Thalia Field's "Theatrics of Indeterminacy" is crafted text seeping between improvisational dialogue, free-falling time playing havoc with stage time, character, plot, and narrative interacting with a language that woos mind, tongue, and ear in a magical hypnosis that occurs between audience and actors. In Hey-Stop-That there are no barriers, no outsiders; the text is amorphous, absorbable and inclusive. I've witnessed the excitement that rippled through audiences watching Hey-Stop-That. The weave of text and actors, improvisations and audience reaction is entertaining, intellectual, risky, humorous, bombastic, and totally celebratory of human beings interacting with one another. Innovative and bold, Thalia writes bewteen the words, capturing nuances and articulation of an expanded language. Thalia writes in untrod territory, bursting the limits of theatre.
Tabitha and her younger brother Jackson battle for Black Power Barbie as they relive the vivid and frightening memories of their childhood in therapy sessions in Shay Youngblood's Hotel De Dream. As adults, Tabitha remains psychologically wounded, living in the past while Jackson faces the reality of living with AIDS. Written in terse, snapshot-like scenes that juxtapose imaginative inner lives with harsh realities, this haunting contemporary tale of loss resonates long after the final curtain.

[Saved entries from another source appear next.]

(** ** What holds of every interleaving *)

(** C16. At most the configured maximum of an entry's permits are ever out, and as
    many as [in_flight] counts, over every interleaving of arrivals, grants,
    completions, drops, cancellations and wake-ups; and no grant takes the count
    beyond the limit in force. *)
Theorem slots_are_counted w :
  reachable w →
  permits w = in_flight (w_origin w) ∧ permits w <= c_max c ∧
  ∀ w', world_step w w' → permits w < permits w' → permits w' <= limit (w_origin w').
Proof using Hc.
  intros Hr. pose proof (reachable_ok w Hr) as Hw. pose proof Hw as [Hok Hcnt Hb _]. split_and!; [done|lia|].
  intros w' Hs Hlt. pose proof (world_step_ok w w' Hw Hs) as [_ Hcnt' _ _].
  assert (Hcheck : ∀ i t waited u, w_tasks w !! i = Some t → held t = 0 → held u = 0 →
    permits w < permits (check waited i u w) → permits (check waited i u w) <= limit (w_origin (check waited i u w))).
  { intros i t waited u Hi Ht Hu. unfold check. pose proof (take_outcome waited (w_origin w)) as Htake.
    destruct (try_take_slot waited (w_origin w)) as [granted o']. destruct Htake as (El & _ & Eg).
    unfold permits in *. cbn [w_tasks w_origin]. rewrite (tally_insert _ _ _ _ _ Hi), Ht, El.
    destruct granted; [|lia]. symmetry in Eg. bool_prop. simpl. lia. }
  destruct Hs as [w w' Hs|w|w i waited now latency signal Hi|w i woken Hi].
  - destruct Hs as [w i waited Hi|w i Hi|w i woken Hi|w i Hi|w i Hi]; try by eapply Hcheck.
    1,2: unfold permits in Hlt; cbn [set_task w_tasks] in Hlt; rewrite (tally_insert _ _ _ _ _ Hi) in Hlt; simpl in Hlt; lia.
    unfold permits in Hlt. cbn [w_tasks] in Hlt. rewrite tally_wake, (tally_insert _ _ _ _ _ Hi) in Hlt by (by intros []).
    simpl in Hlt. lia.
  - unfold permits in Hlt. cbn [w_tasks] in Hlt. rewrite tally_app in Hlt. unfold tally at 3 in Hlt. simpl in Hlt. lia.
  - unfold permits in Hlt. cbn [w_tasks] in Hlt. rewrite (tally_insert _ _ _ _ _ Hi) in Hlt. simpl in Hlt. lia.
  - unfold permits in Hlt. cbn [set_task w_tasks] in Hlt. rewrite (tally_insert _ _ _ _ _ Hi) in Hlt. simpl in Hlt. lia.
Qed.

Definition quiescent (w : World) : Prop := ∀ w', ¬ inner w w'.

Lemma quiescent_tasks w t :
  quiescent w → t ∈ w_tasks w → (∃ waited, t = Holding waited) ∨ t = Finished ∨ t = Waiting false.
Proof.
  intros Hq (i & Hi)%list_elem_of_lookup.
  destruct t as [waited| |woken|[]|waited| |]; eauto; exfalso; eapply Hq; by econstructor.
Qed.

(** C15. No caller is stranded: whatever the interleaving, the callers of an entry can
    take only finitely many steps by themselves; and once they have, one that still
    waits does so behind permits that are out, as many as the limit allows and at
    least one.  A cancelled wait, a dropped permit and a limit that moves lose no
    wake-up. *)
Theorem waits_behind_a_holder w :
  reachable w →
  Acc (λ w' w, inner w w') w ∧
  (quiescent w →
  (∀ t, t ∈ w_tasks w → (∃ waited, t = Holding waited) ∨ t = Finished ∨ t = Waiting false) ∧
  (Waiting false ∈ w_tasks w → limit (w_origin w) <= permits w ∧ 1 <= permits w)).
Proof using Hc.
  intros Hr. split; [apply inner_terminates|]. intros Hq.
  pose proof (reachable_ok w Hr) as [Hok Hcnt _ Hlost]. split; [by intros t; apply quiescent_tasks|].
  intros Hw. destruct (Hlost Hw) as [Hle|Hn].
  - destruct Hok, Hc. lia.
  - destruct (quiescent_tasks w Notifying Hq Hn) as [[? [=]]|[[=]|[=]]].
Qed.
End Slots.

(** ** Two callers, one slot *)

Section Contended.
Let shared : Shared := mk_shared (sanitised default_config) None.

Definition after_two : World :=
  mk_world (set_in_flight 1 (origin_new (sanitised default_config))) [Holding false; Waiting false].

Lemma after_two_reachable : reachable shared after_two.
Proof.
  unfold reachable. eapply rtc_l; [apply step_arrive|]. eapply rtc_l; [apply step_arrive|].
  eapply rtc_l; [apply step_inner, (inner_try _ 0 false); reflexivity|].
  eapply rtc_l; [apply step_inner, (inner_try _ 1 false); reflexivity|].
  eapply rtc_l; [apply step_inner, (inner_register _ 1); reflexivity|].
  eapply rtc_l; [apply step_inner, (inner_check _ 1 false); reflexivity|].
  apply rtc_refl.
Qed.

Lemma slots_are_counted_witness : permits after_two = 1 ∧ permits after_two <= 6.
Proof.
  destruct (slots_are_counted shared (sanitised_ok _) after_two after_two_reachable) as (Hc & Hle & _). split; [|exact Hle].
  rewrite Hc. reflexivity.
Defined.

Lemma waits_behind_a_holder_witness : limit (w_origin after_two) <= permits after_two ∧ 1 <= permits after_two.
Proof.
  apply (waits_behind_a_holder shared (sanitised_ok _) after_two after_two_reachable); [|by right; left].
  intros w' Hs. inversion Hs as [w i waited Hi|w i Hi|w i woken Hi|w i Hi|w i Hi]; subst;
    by destruct i as [|[|i]].
Defined.
End Contended.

Using words as tools of imagery in motion, John Russell captures the cultural environment of teenagers trapped in an American suburban wasteland. In Stupid Kids, his rhythmic construction of language makes his characters burn with "anarchy, poetry, velocity and fire." On the battleground of Joe McCarthy High School, Kimberly and Neechee, two gay and lesbian outsiders, bond with each other and battle the "insiders" for the love of two straight kids, Jim and Judy. Russell's characters are mythic, speaking to everything at once, especially the emotions. Full of ritual and passion, they don't follow any predictable formula, making Stupid Kids a beguiling composite of various mysteries.

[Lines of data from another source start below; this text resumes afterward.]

(* ===== verification/AdaptiveStore.v ===== *)
(** [chromulate-concurrency]: the entries an [AdaptiveConcurrency] remembers
    (src/crates/chromulate-concurrency/src/adaptive.rs, [Store], [state_for],
    [snapshot], [forget]).

    An entry is an [Arc]: the store maps an authority to its address, and a permit or
    a caller on its way to one holds the address itself, so that an entry outlives
    its eviction.  A step is what happens under one lock: [state_for_at] covers both
    of [state_for]'s lookups, the sequence number having been drawn before. *)
From S2P Require Import Prelude RustStr RustTime RustFloat Eviction Adaptive AdaptiveLaw.
Local Open Scope Z_scope.

Record OriginState := mk_state { inner : Origin; last_use_seq : Z }.

Record AdaptiveConcurrency := mk_controller {
  shared : Shared;
  origins : gmap str nat;
  states : gmap nat OriginState;
  seq : Z;
}.

Definition with_config (c : ConcurrencyConfig) : AdaptiveConcurrency :=
  mk_controller (mk_shared (sanitised c) None) ∅ ∅ 0.

Definition with_ceiling_recovery (interval : Duration) (a : AdaptiveConcurrency) : AdaptiveConcurrency :=
  mk_controller (mk_shared (config (shared a)) (Some interval)) (origins a) (states a) (seq a).

Definition with_states (s : gmap nat OriginState) (a : AdaptiveConcurrency) : AdaptiveConcurrency :=
  mk_controller (shared a) (origins a) s (seq a).

(** [self.seq.fetch_add(1)]. *)
Definition next_seq (a : AdaptiveConcurrency) : Z * AdaptiveConcurrency :=
  (seq a, mk_controller (shared a) (origins a) (states a) (wrap64 (seq a + 1))).

(** Another thread holds the entry's mutex: [try_lock] fails. *)
Section Evict.
Context (locked : nat → bool) (c : ConcurrencyConfig) (states : gmap nat OriginState).

Definition evict_busy (k : str) (a : nat) : bool :=
  locked a || match states !! a with Some s => 0 <? in_flight (inner s) | None => false end.

Definition evict_rank (a : nat) : bool * Z :=
  match states !! a with Some s => (has_lesson c (inner s), last_use_seq s) | None => (false, 0) end.

Definition evict_skip (protect k : str) (a : nat) : bool := bool_decide (k = protect) || evict_busy k a.

Definition evict (protect : str) (origins : gmap str nat) : gmap str nat :=
  evict_idle (evict_skip protect) evict_rank (capacity c) (purge_target c) origins.
End Evict.

Definition state_for_at (s : Z) (locked : nat → bool) (authority : str) (a : AdaptiveConcurrency) : nat * AdaptiveConcurrency :=
  match origins a !! authority with
  | Some p => (p, with_states (alter (λ st, mk_state (inner st) s) p (states a)) a)
  | None =>
      let c := config (shared a) in
      let p := fresh (dom (states a)) in
      let states := <[p := mk_state (origin_new c) s]> (states a) in
      (p, mk_controller (shared a) (evict locked c states authority (<[authority := p]> (origins a))) states (seq a))
  end.

(** A step of the control law on an entry, through its address. *)
Definition with_entry (p : nat) (f : Origin → Origin) (a : AdaptiveConcurrency) : AdaptiveConcurrency :=
  with_states (alter (λ st, mk_state (f (inner st)) (last_use_seq st)) p (states a)) a.

Definition take_at (waited : bool) (p : nat) (a : AdaptiveConcurrency) : bool * AdaptiveConcurrency :=
  (match states a !! p with Some st => (try_take_slot waited (inner st)).1 | None => false end,
   with_entry p (λ o, (try_take_slot waited o).2) a).

Definition snapshot (authority : str) (now : SystemTime) (a : AdaptiveConcurrency) : option OriginSnapshot :=
  p ← origins a !! authority; st ← states a !! p; Some (snapshot_of now (inner st)).

Definition forget (authority : str) (a : AdaptiveConcurrency) : bool * AdaptiveConcurrency :=
  (bool_decide (is_Some (origins a !! authority)),
   mk_controller (shared a) (delete authority (origins a)) (states a) (seq a)).

(** Every address the store holds is an entry, and no two authorities share one. *)
Record store_ok (a : AdaptiveConcurrency) : Prop := {
  known : ∀ k p, origins a !! k = Some p → is_Some (states a !! p);
  apart : ∀ k k' p, origins a !! k = Some p → origins a !! k' = Some p → k = k';
  sane : config_ok (config (shared a)) ∧ 1 <= capacity (config (shared a));
}.

Lemma purge_target_range c : 1 <= capacity c → 0 <= purge_target c <= capacity c.
Proof. unfold purge_target, purge_batch, saturating_sub. intros. Z.to_euclidean_division_equations. lia. Qed.

Lemma with_config_ok c : store_ok (with_config c).
Proof. split; simpl; [done..|]. split; [apply sanitised_ok|lia]. Qed.

Lemma with_states_ok a s :
  store_ok a → (∀ p, is_Some (states a !! p) → is_Some (s !! p)) → store_ok (with_states s a).
Proof. intros [Hk Ha Hs] Hmore. split; simpl; eauto. Qed.

Lemma alter_known (f : OriginState → OriginState) p (s : gmap nat OriginState) q :
  is_Some (s !! q) → is_Some (alter f p s !! q).
Proof. intros [x Hx]. rewrite lookup_alter. case_decide; subst; rewrite ?Hx; eauto. Qed.

Lemma state_for_ok s locked k a : store_ok a → store_ok (state_for_at s locked k a).2.
Proof.
  intros Ha. unfold state_for_at. destruct (origins a !! k) as [p|] eqn:Hk; simpl.
  { apply with_states_ok; [done|]. intros q. apply alter_known. }
  destruct Ha as [Hkn Hap [Hc Hcap]]. set (p := fresh _). set (st := <[p:=_]> _).
  assert (Hfresh : states a !! p = None) by (apply not_elem_of_dom, is_fresh).
  destruct (evict_idle_spec (evict_skip locked st k) (evict_rank (config (shared a)) st) _ _ (<[k:=p]> (origins a))
    (purge_target_range _ Hcap)) as (Hsub & _).
  assert (Hin : ∀ k' p', evict locked (config (shared a)) st k (<[k:=p]> (origins a)) !! k' = Some p' →
    (k' = k ∧ p' = p) ∨ (k' ≠ k ∧ p' ≠ p ∧ origins a !! k' = Some p')).
  { intros k' p' Hl. apply (lookup_weaken _ _ _ _ Hl) in Hsub. apply lookup_insert_Some in Hsub as [[<- <-]|[Hne Hl']]; [by left|].
    right. split_and!; [done| |done]. intros ->. destruct (Hkn _ _ Hl') as [x Hx]. congruence. }
  split; simpl; [|..|done].
  - intros k' p' Hl. unfold st. destruct (Hin _ _ Hl) as [[_ ->]|(_ & Hp & Hl')]; [rewrite lookup_insert_eq; eauto|].
    rewrite lookup_insert_ne by done. by eapply Hkn.
  - intros k1 k2 p' H1 H2. destruct (Hin _ _ H1) as [[-> ->]|(? & ? & ?)], (Hin _ _ H2) as [[-> ?]|(? & ? & ?)]; try done.
    by eapply Hap.
Qed.

(** ** Eviction *)

(** An entry with a slot out, or whose lock another thread holds. *)
Definition pinned (locked : nat → bool) (a : AdaptiveConcurrency) (p : nat) : Prop :=
  locked p = true ∨ ∃ st, states a !! p = Some st ∧ 0 < in_flight (inner st).

Lemma evict_busy_pinned locked st p k :
  evict_busy locked st k p = true ↔ locked p = true ∨ ∃ x, st !! p = Some x ∧ 0 < in_flight (inner x).
Proof.
  unfold evict_busy. rewrite orb_true_iff. destruct (st !! p) as [x|]; [rewrite Z.ltb_lt|]; naive_solver.
Qed.

(** Remembering one more authority gives it an entry of its own; forgets no
    entry with a slot out, nor the newcomer; keeps those with a lesson before those
    with none and the recently used before the others; and leaves no more entries
    than the capacity, or than are pinned where that is more. *)
Theorem remembering_evicts_idle s locked k a :
  store_ok a → origins a !! k = None →
  let '(p, a') := state_for_at s locked k a in
  origins a' !! k = Some p ∧ states a' !! p = Some (mk_state (origin_new (config (shared a))) s) ∧
  (∀ k' p', origins a !! k' = Some p' → pinned locked a p' → origins a' !! k' = Some p') ∧
  (∀ k1 p1 k2 p2, origins a !! k1 = Some p1 → origins a' !! k1 = None →
     origins a' !! k2 = Some p2 → k2 ≠ k → ¬ pinned locked a p2 →
     ¬ lexico (evict_rank (config (shared a)) (states a) p2, k2) (evict_rank (config (shared a)) (states a) p1, k1)) ∧
  (msize (origins a') <= capacity (config (shared a)) ∨
   ∀ k' p', origins a' !! k' = Some p' → k' ≠ k → pinned locked a p').
Proof.
  intros [Hkn Hap [Hc Hcap]] Hnone. unfold state_for_at. rewrite Hnone. cbn [origins states fst snd].
  set (p := fresh _). set (st := <[p:=_]> _). set (c := config (shared a)) in *.
  assert (Hfresh : states a !! p = None) by (apply not_elem_of_dom, is_fresh).
  assert (Hold : ∀ k' p', origins a !! k' = Some p' → p' ≠ p ∧ st !! p' = states a !! p').
  { intros k' p' Hl. assert (p' ≠ p) by (intros ->; destruct (Hkn _ _ Hl); congruence).
    split; [done|]. unfold st. by rewrite lookup_insert_ne. }
  destruct (evict_idle_spec (evict_skip locked st k) (evict_rank c st) (capacity c) (purge_target c) (<[k:=p]> (origins a)))
    as (Hsub & Hkeep & Hworst & Hsize); [by apply purge_target_range|].
  fold (evict locked c st k (<[k:=p]> (origins a))) in *. set (o' := evict _ _ _ _ _) in *.
  assert (Hwas : ∀ k' p', o' !! k' = Some p' → k' ≠ k → origins a !! k' = Some p').
  { intros k' p' Hl Hne. apply (lookup_weaken _ _ _ _ Hl) in Hsub. by rewrite lookup_insert_ne in Hsub. }
  assert (Hpin : ∀ k' p', origins a !! k' = Some p' → evict_busy locked st k' p' = true ↔ pinned locked a p').
  { intros k' p' Hl. rewrite evict_busy_pinned. unfold pinned. by destruct (Hold _ _ Hl) as [_ ->]. }
  split_and!.
  - apply Hkeep; [by rewrite lookup_insert_eq|]. unfold evictable, evict_skip. by rewrite bool_decide_true.
  - unfold st. by rewrite lookup_insert_eq.
  - intros k' p' Hl Hp. apply Hkeep.
    + rewrite lookup_insert_ne; [done|]. intros ->. congruence.
    + apply (Hpin _ _ Hl) in Hp. unfold evictable, evict_skip. by rewrite Hp, orb_true_r.
  - intros k1 p1 k2 p2 H1 Hgone H2 Hne Hno. pose proof (Hwas _ _ H2 Hne) as H2'.
    assert (Hrank : ∀ q qk, origins a !! qk = Some q → evict_rank c st q = evict_rank c (states a) q).
    { intros q qk Hq. unfold evict_rank. by destruct (Hold _ _ Hq) as [_ ->]. }
    rewrite <- (Hrank _ _ H1), <- (Hrank _ _ H2'). eapply Hworst; [|done|done|].
    + rewrite lookup_insert_ne; [done|]. intros ->. congruence.
    + unfold evictable, evict_skip. rewrite bool_decide_false by done. cbn [orb]. apply not_true_is_false. by rewrite Hpin.
  - destruct (decide (msize o' <= capacity c)) as [|Hbig]; [by left|right]. intros k' p' Hl Hne.
    apply (Hpin k'); [by apply Hwas|]. apply not_false_iff_true. intros Hb.
    apply Z.lt_nge in Hbig. apply (evict_idle_leftovers _ _ _ _ _ _ _ (purge_target_range c Hcap) Hbig Hl).
    unfold evictable, evict_skip. by rewrite bool_decide_false, Hb.
Qed.

(** ** Two sets of slots *)

(** One permit per origin and room for one origin. *)
Definition single : ConcurrencyConfig := mk_config 1 1 1 1 two 0 0 0 0 1.

Definition nobody : nat → bool := λ _, false.

(** Two callers of [a.test] with one visit of [b.test] between them: the first has
    looked its entry up and not taken its slot yet (it waits out a pause, or pays its
    rate), so the entry is idle and goes; the second is given a fresh one. *)
Definition two_callers : bool * bool * option (Z * Z) :=
  let c0 := with_config single in
  let '(first, c1) := state_for_at 0 nobody b#"a.test" c0 in
  let '(_, c2) := state_for_at 1 nobody b#"b.test" c1 in
  let '(second, c3) := state_for_at 2 nobody b#"a.test" c2 in
  let '(granted1, c4) := take_at false first c3 in
  let '(granted2, c5) := take_at false second c4 in
  (granted1, granted2, s ← snapshot b#"a.test" 0 c5; Some (s_limit s, s_in_flight s)).

(** Both are granted, where the limit is one and the snapshot counts one. *)
Theorem waiting_does_not_pin : two_callers = (true, true, Some (1, 1)).
Proof. vm_compute. reflexivity. Qed.

(** ** Witnesses *)

Definition busy_store : AdaptiveConcurrency :=
  (take_at false 0 (state_for_at 0 nobody b#"a.test" (with_config single)).2).2.

Lemma busy_store_ok : store_ok busy_store.
Proof.
  unfold busy_store, take_at, with_entry. apply with_states_ok; [apply state_for_ok, with_config_ok|].
  intros p. apply alter_known.
Qed.

Lemma remembering_evicts_idle_witness :
  origins (state_for_at 1 nobody b#"b.test" busy_store).2 !! b#"a.test" = Some 0%nat.
Proof.
  pose proof (remembering_evicts_idle 1 nobody b#"b.test" busy_store busy_store_ok ltac:(by vm_compute)) as H.
  destruct (state_for_at 1 nobody b#"b.test" busy_store) as [p a'] eqn:E. destruct H as (_ & _ & Hkeep & _).
  apply Hkeep; [by vm_compute|]. right. eexists. split; [by vm_compute|]. by vm_compute.
Defined.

Rick Rankin has written a mortality tale set in a federal penitentiary. In Book of Babe, in an atmosphere of physical violence and human degradation, the author has drawn a vivid portrait of trapped souls with conflicting notions of spiritual salvation. Because of the subtle yet powerful writing there is a gradual dawning, an illuminating moment in this drama when prison becomes a landscape of the soul; a moment when one realizes that the thief, forger, murderer and male prostitute that people this drama are merely everyman.
Clara and Mateo, young, poor and powerless in an adult world, confront life with intelligence, passion and eloquence in a lyrical portrayal by Nilo Cruz in Night Train to Bolina. Skillfully using dramatic metaphor to create eddies of meaning in a multi-layered drama, Cruz ascends to poetic theatrical heights. Night Train to Bolina is a haunting tale of the dispossessed of the earth in which two poor Cuban children's spirits soar like kites as they run away to an invented place called Bolina.

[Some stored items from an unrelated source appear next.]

(* ===== verification/Challenge.v ===== *)
(** [chromulate-http]: the vocabulary of challenge detection
    (src/crates/chromulate-http/src/challenge.rs) - what a detector is shown and
    concludes, what a browser is handed and gives back, and the policy that bounds
    how often either runs - with the Cloudflare detector
    (src/crates/chromulate-challenge/src/cloudflare.rs).

    An [Instant] is counted like a [SystemTime].  What an accessor reads is the field. *)
From S2P Require Import Prelude RustStr RustTime Extern Body Message Origin Fetch.
Local Open Scope Z_scope.

Definition OK : StatusCode := 200.
Definition FORBIDDEN : StatusCode := 403.

(** ** Kinds of challenge *)

Inductive ChallengeKind := JsRequired | CookieRequired | Interactive | Unknown.

#[export] Instance ChallengeKind_eq_dec : EqDecision ChallengeKind.
Proof. solve_decision. Defined.

Definition EVERY : list ChallengeKind := [JsRequired; CookieRequired; Interactive; Unknown].

Definition kind_as_str (k : ChallengeKind) : str :=
  match k with
  | JsRequired => b#"js-required"
  | CookieRequired => b#"cookie-required"
  | Interactive => b#"interactive"
  | Unknown => b#"unknown"
  end.

(** [ChallengeKinds]: a [u8] of one bit per kind. *)
Definition ChallengeKinds : Type := Z.

Definition kind_bit (k : ChallengeKind) : Z :=
  match k with
  | JsRequired => Z.shiftl 1 0
  | CookieRequired => Z.shiftl 1 1
  | Interactive => Z.shiftl 1 2
  | Unknown => Z.shiftl 1 3
  end.

Definition no_kinds : ChallengeKinds := 0.
Definition with_kind (s : ChallengeKinds) (k : ChallengeKind) : ChallengeKinds := Z.lor s (kind_bit k).
Definition claims (s : ChallengeKinds) (k : ChallengeKind) : bool := negb (Z.land s (kind_bit k) =? 0).
Definition claims_nothing (s : ChallengeKinds) : bool := s =? 0.
Definition kinds_union (s t : ChallengeKinds) : ChallengeKinds := Z.lor s t.
Definition kinds_of (ks : list ChallengeKind) : ChallengeKinds := foldl with_kind no_kinds ks.
Definition all_kinds : ChallengeKinds := kinds_of EVERY.

(** ** What a detector concludes *)

(** [Evidence]: the signals, in the order they were recorded. *)
Definition Evidence : Type := list str.
Definition from_signal (signal : str) : Evidence := [signal].
Definition with_signal (e : Evidence) (signal : str) : Evidence := e ++ [signal].

Record Challenge := mk_challenge {
  ch_kind : ChallengeKind;
  ch_origin : Origin;
  ch_evidence : Evidence;
}.

#[export] Instance Challenge_eq_dec : EqDecision Challenge.
Proof. solve_decision. Defined.

Inductive Detection := Clear | Suspect | Challenged (c : Challenge).

#[export] Instance Detection_eq_dec : EqDecision Detection.
Proof. solve_decision. Defined.

(** ** The exit a challenge was met through *)

(** [redact_userinfo]. *)
Definition redact_userinfo (raw : str) : str :=
  let '(prefix, rest) :=
    match find_str b#"://" raw with
    | Some (before, after) => (before ++ b#"://", after)
    | None => ([], raw)
    end in
  let authority_end := default (length rest) (find_by (is_char "/"%char) rest) in
  match rfind_by (is_char "@"%char) (take authority_end rest) with
  | None => raw
  | Some at_ => prefix ++ b#"***@" ++ drop (S at_) rest
  end.

(** [ProxyExit::new]; an exit is its label. *)
Definition proxy_exit (label : str) : str := redact_userinfo label.

(** ** The observation, the hand-off and the answer *)

Section Vocabulary.
Context `{HeaderValueApi} `{HeaderMapApi} `{UrlApi}.

Record Hop := mk_hop { hop_url : Url; hop_status : StatusCode }.
(* ===== verification/ChallengeState.v ===== *)
(** [chromulate-http]: what the challenge layer remembers of the origins it meets -
    each one's hand-off budget, and the solves in flight ([State] of
    src/crates/chromulate-http/src/middleware/challenge.rs).

    A solve in flight is known by a number, and its weak handle upgrades exactly while
    [live] says that somebody holds it.  The tick counts without a width. *)
From S2P Require Import Prelude RustStr RustTime Extern Origin Challenge.
Local Open Scope Z_scope.

Definition SWEEP_AT : Z := 32.

Record Counter := mk_counter { spent : Z; window_started : SystemTime; last_used : Z }.

Section State.
Context `{UrlApi} `{!EqDecision Url, !Countable Url}.

Record SolveKey := mk_key { sk_url : Url; sk_exit : option str }.

#[export] Instance SolveKey_eq_dec : EqDecision SolveKey.
Proof. solve_decision. Defined.
#[export] Instance SolveKey_countable : Countable SolveKey.
Proof. refine (inj_countable' (λ k, (sk_url k, sk_exit k)) (λ x, mk_key x.1 x.2) _). by intros []. Defined.

Record State := mk_state {
  counters : gmap Origin Counter;
  inflight : gmap SolveKey nat;
  tick : Z;
}.

Definition default_state : State := mk_state ∅ ∅ 0.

A tale of a seeker of asylum, restaurant chatter, a parody on patriotism, a satire on the War Room and the Boy Scouts, snatches of lovers' conversations, and bar talk among the guys are interdependent, counterchanged and transposed in Gale Nelson's Alien Nation. Within this flux and reflux dramatic tension builds, characters emerge as conversations, characters, and scenes submerge, interplay, transpose and alternate in Nelson's "Theatre of Permutations."
In this premiere issue of NuMuse we offer you nine talented new American playwrights. Their individuality and distinctness can make a fine picture of American theatre; their talents can breathe life into a theatre where economically inspired necromancy is the prevailing practice, a theatre where the old dominates and the new cannot be born. On NuMuse's pages lie a hopeful possibility of the future of American theatre.